Chapter 10 Flashcards - Real-time Gaming Leaderboard
flashcards volume2 leaderboard redis sorted-set real-time
What Redis data structure powers a real-time leaderboard, and why?
?
Redis Sorted Set (ZSET). Each member is a player_id; each member has an associated score (float). Redis maintains members in sorted order at all times using a skip list internally. Operations: O(log N) insert/update, O(log N) rank lookup, O(log N + K) top-K range query. Compare to SQL ORDER BY which requires a full index scan O(N) for rank lookup. Purpose-built for leaderboard-style ranked queries.
What are the four most important Redis Sorted Set commands for a leaderboard?
?
ZADD leaderboard score member → Add or update a player’s score. O(log N). ZREVRANGE leaderboard 0 9 WITHSCORES → Top 10 players (highest to lowest). O(log N + K). ZREVRANK leaderboard member → Player’s 0-indexed rank (highest score = rank 0). O(log N). ZINCRBY leaderboard delta member → Atomically increment a player’s score. O(log N). These four cover: update, top-N display, user rank lookup, and score increment.
What does ZINCRBY do and why is it preferred over ZADD for score updates?
?
ZINCRBY leaderboard:chess 100 “alice” atomically adds 100 to alice’s current score and updates her position in the sorted set. ZADD with a new absolute score requires first reading the current score (GET), adding, then writing back — a read-modify-write that risks race conditions under concurrent updates. ZINCRBY is a single atomic Redis operation. Since games award delta points (earned 100 points this round), ZINCRBY maps directly to the use case.
What is the time complexity of each Redis Sorted Set leaderboard operation?
?
ZADD (add/update): O(log N). ZINCRBY (increment): O(log N). ZREVRANGE top-K: O(log N + K) — walk the skip list to start position + scan K elements. ZREVRANK (rank lookup): O(log N) — no counting loop needed. ZSCORE (get score): O(1) — direct hash lookup. ZCARD (total count): O(1). Compare rank lookup to SQL: ZREVRANK is O(log N) vs SQL COUNT query O(N). At 5M players, O(log 5M) ≈ 23 operations vs O(5M).
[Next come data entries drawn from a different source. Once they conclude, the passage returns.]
Lemma dedupeKeys_spec (signers : list PublicKey) : forall seen,
  List.NoDup (dedupeKeys seen signers)
  /\ (forall k, In k (dedupeKeys seen signers) <->
                In k signers /\ ~ In (PublicKey_toString k) seen).
Proof.
  induction signers as [|x r IH]; intros seen; cbn [dedupeKeys].
  - split; [constructor|]. intros k. cbn. tauto.
  - destruct (includes seen (PublicKey_toString x)) eqn:E.
    + destruct (IH seen) as [Hnd Hin]. split; [exact Hnd|].
      intros k. rewrite Hin. cbn [In]. apply includes_In in E.
      split; [tauto|]. intros [[->|Hk] Hs]; [contradiction | tauto].
    + destruct (IH (seen ++ [PublicKey_toString x])) as [Hnd Hin].
      assert (Hx : ~ In (PublicKey_toString x) seen).
      { intros H. apply includes_In in H. congruence. }
      split.
      * constructor; [|exact Hnd]. rewrite Hin. intros [_ Hn]. apply Hn.
        apply in_or_app. right. left. reflexivity.
      * intros k. cbn [In]. rewrite Hin, in_app_iff. cbn [In]. split.
        -- intros [<-|[Hk Hn]]; [tauto|]. split; [right; exact Hk | tauto].
        -- intros [[<-|Hk] Hn]; [left; reflexivity|].
           destruct (PublicKey_equals x k) eqn:Ek.
           ++ apply PublicKey_equals_eq in Ek. left. exact Ek.
           ++ right. split; [exact Hk|]. intros [Hs|[Hs|[]]]; [contradiction|].
              apply PublicKey_toString_inj in Hs.
              assert (PublicKey_equals x k = true) by (apply PublicKey_equals_eq; exact Hs).
              congruence.
Qed.

Lemma dedupeKeys_order (signers : list PublicKey) : forall seen i j a b,
  (i < j)%nat ->
  nth_error (dedupeKeys seen signers) i = Some a ->
  nth_error (dedupeKeys seen signers) j = Some b ->
  exists before after,
    signers = before ++ a :: after /\ ~ In a before /\ ~ In b before.
Proof.
  induction signers as [|x r IH]; intros seen i j a b Hij; cbn [dedupeKeys].
  - destruct i; discriminate.
  - destruct (includes seen (PublicKey_toString x)) eqn:E.
    + intros Ha Hb.
      destruct (IH seen i j a b Hij Ha Hb) as (before & after & -> & Hna & Hnb).
      exists (x :: before), after. split; [reflexivity|].
      apply includes_In in E.
      destruct (dedupeKeys_spec (before ++ a :: after) seen) as [_ Hin].
      apply nth_error_In in Ha, Hb. apply Hin in Ha, Hb.
      split; intros [->|H]; tauto.
    + destruct i as [|i]; destruct j as [|j]; try lia; cbn [nth_error].
      * intros [= <-] _. exists [], r. split; [reflexivity|]. split; intros [].
      * intros Ha Hb.
        destruct (IH (seen ++ [PublicKey_toString x]) i j a b ltac:(lia) Ha Hb)
          as (before & after & -> & Hna & Hnb).
        exists (x :: before), after. split; [reflexivity|].
        destruct (dedupeKeys_spec (before ++ a :: after) (seen ++ [PublicKey_toString x]))
          as [_ Hin].
        apply nth_error_In in Ha, Hb. apply Hin in Ha, Hb.
        destruct Ha as [_ Ha], Hb as [_ Hb].
        split; intros [->|H]; try tauto.
        -- apply Ha. apply in_or_app. right. left. reflexivity.
        -- apply Hb. apply in_or_app. right. left. reflexivity.
Qed.

(** X26: [setSigners] throws for no signers; else it leaves one null
    slot for each key given and no key twice, the slots standing in the
    order in which the keys first appear among the signers: the first key
    given comes first, and of two slots the one in front has the key that
    appears first. *)
Theorem setSigners_slots (signers : list PublicKey) (tx : Transaction.t) :
  match signers with
  | [] => setSigners signers tx = (tx, Err NoSigners)
  | first :: _ =>
      exists slots,
        Transaction.signatures (fst (setSigners signers tx)) = map (mkPair None) (map Some slots)
        /\ snd (setSigners signers tx) = Ok tt
        /\ List.NoDup slots
        /\ hd_error slots = Some first
        /\ (forall k, In k slots <-> In k signers)
        /\ (forall i j a b,
              (i < j)%nat -> nth_error slots i = Some a -> nth_error slots j = Some b ->
              exists before after,
                signers = before ++ a :: after /\ ~ In a before /\ ~ In b before)
  end.
Proof.
  destruct signers as [|first r]; [reflexivity|].
  exists (dedupeKeys [] (first :: r)).
  destruct (dedupeKeys_spec (first :: r) []) as [Hnd Hin].
  split; [unfold setSigners, set_signatures; cbn [fst Transaction.signatures];
          rewrite map_map; reflexivity|].
  split; [reflexivity|]. split; [exact Hnd|]. split; [reflexivity|].
  split; [|apply dedupeKeys_order].
  intros k. rewrite Hin. cbn [In]. tauto.
Qed.

Example setSigners_order :
  map publicKey
    (Transaction.signatures
       (fst (setSigners [key 7; key 5; key 7; key 9; key 5] sample_tx)))
  = [Some (key 7); Some (key 5); Some (key 9)].
Proof. vm_compute. reflexivity. Qed.

(** X27: [equals] compares the numbers of two keys.  It answers true
    exactly when the keys have the same base-58 text, which is what
    [compileMessage] compares, and exactly when they have the same bytes. *)
Theorem PublicKey_equals_text (a b : PublicKey) :
  (PublicKey_equals a b = true <-> PublicKey_toString a = PublicKey_toString b)
  /\ (PublicKey_equals a b = true <-> PublicKey_toBytes a = PublicKey_toBytes b).
Proof.
  rewrite PublicKey_equals_eq. split; split.
  - intros ->. reflexivity.
  - apply PublicKey_toString_inj.
  - intros ->. reflexivity.
  - intros H. apply PublicKey_toString_inj.
    unfold PublicKey_toString, PublicKey_toBase58. rewrite H. reflexivity.
Qed.

(* ===================================================================== *)
(** ** C8: two calls of [sendTransaction] in a row                        *)
(* ===================================================================== *)

(** *** Compiling again with the slots [_compile] left *)

(** Whether the signature list names the key of a meta. *)
Definition named (sigs : list SignaturePubkeyPair) (u : AccountMeta) : bool :=
  existsb (fun sg =>
             match publicKey sg with
             | Some k => PublicKey_equals (pubkey u) k
             | None => false
             end) sigs.

Definition promote (sigs : list SignaturePubkeyPair) (u : AccountMeta) : AccountMeta :=
  if named sigs u then set_isSigner true u else u.

Lemma modify_found (k : PublicKey) (f : AccountMeta -> AccountMeta)
    (uniqueMetas : list AccountMeta) : forall i,
  List.NoDup (map pubkey uniqueMetas) ->
  find_index (fun x => PublicKey_equals (pubkey x) k) uniqueMetas = Some i ->
  modify f i uniqueMetas
  = map (fun u => if PublicKey_equals (pubkey u) k then f u else u) uniqueMetas.
Proof.
  induction uniqueMetas as [|u r IH]; intros i Hnd; cbn [find_index]; [discriminate|].
  inversion Hnd as [|? ? Hnotin Hnd']; subst.
  destruct (PublicKey_equals (pubkey u) k) eqn:E.
  - intros [= <-]. cbn [modify map]. rewrite E. f_equal.
    rewrite <- (map_id r) at 1. apply map_ext_in. intros v Hv.
    destruct (PublicKey_equals (pubkey v) k) eqn:Ev; [|reflexivity].
    exfalso. apply Hnotin. apply PublicKey_equals_eq in E, Ev. rewrite E, <- Ev.
    apply in_map. exact Hv.
  - destruct (find_index _ r) as [j|] eqn:Ej; cbn [option_map]; [|discriminate].
    intros [= <-]. cbn [modify map]. rewrite E. f_equal. apply IH; [exact Hnd' | reflexivity].
Qed.

(** What [checkSigners] returns: the table with the named keys promoted. *)
Lemma checkSigners_promote (sigs : list SignaturePubkeyPair) : forall uniqueMetas checked,
  List.NoDup (map pubkey uniqueMetas) ->
  Transaction.checkSigners sigs uniqueMetas = Ok checked ->
  checked = map (promote sigs) uniqueMetas.
Proof.
  induction sigs as [|sg r IH]; intros um checked Hnd; cbn [Transaction.checkSigners].
  - intros [= <-]. symmetry. apply map_id.
  - destruct (publicKey sg) as [k|] eqn:Ek; [|discriminate].
    destruct (find_index _ um) as [i|] eqn:Ei; [|discriminate].
    intros H. apply IH in H.
    2:{ rewrite map_modify by reflexivity. exact Hnd. }
    rewrite H, (modify_found k _ um i Hnd Ei), map_map. apply map_ext. intros u.
    unfold promote, named. cbn [existsb]. rewrite Ek.
    destruct (PublicKey_equals (pubkey u) k); cbn [orb pubkey set_isSigner]; [|reflexivity].
    destruct (existsb _ r); reflexivity.
Qed.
Why does SQL ORDER BY fail for leaderboard rank lookups at scale?
?
Finding a player’s rank requires: SELECT COUNT(*) + 1 FROM scores WHERE game_id = X AND score > (player’s score). At 5M players, this is a full table scan through the index — O(N). Even with an index on (game_id, score), counting all rows with a higher score remains O(N) in the worst case. Redis ZREVRANK does the same in O(log N) because the sorted set skip list stores rank information structurally. At 5M players this is the difference between 23 operations vs 5 million.
What key naming convention should you use for game leaderboards in Redis?
?
Use descriptive composite keys: leaderboard:{game_id} for global leaderboard, leaderboard:{game_id}:weekly:{year_week} for weekly (e.g., leaderboard:chess:weekly:202415), leaderboard:{game_id}:monthly:{year_month} for monthly (e.g., leaderboard:chess:monthly:2024-04), leaderboard:{game_id}:region:{region_code} for regional. One sorted set per scope per game. Each gets its own ZADD/ZINCRBY writes. Score updates can fan out to multiple keys atomically using Redis pipelines.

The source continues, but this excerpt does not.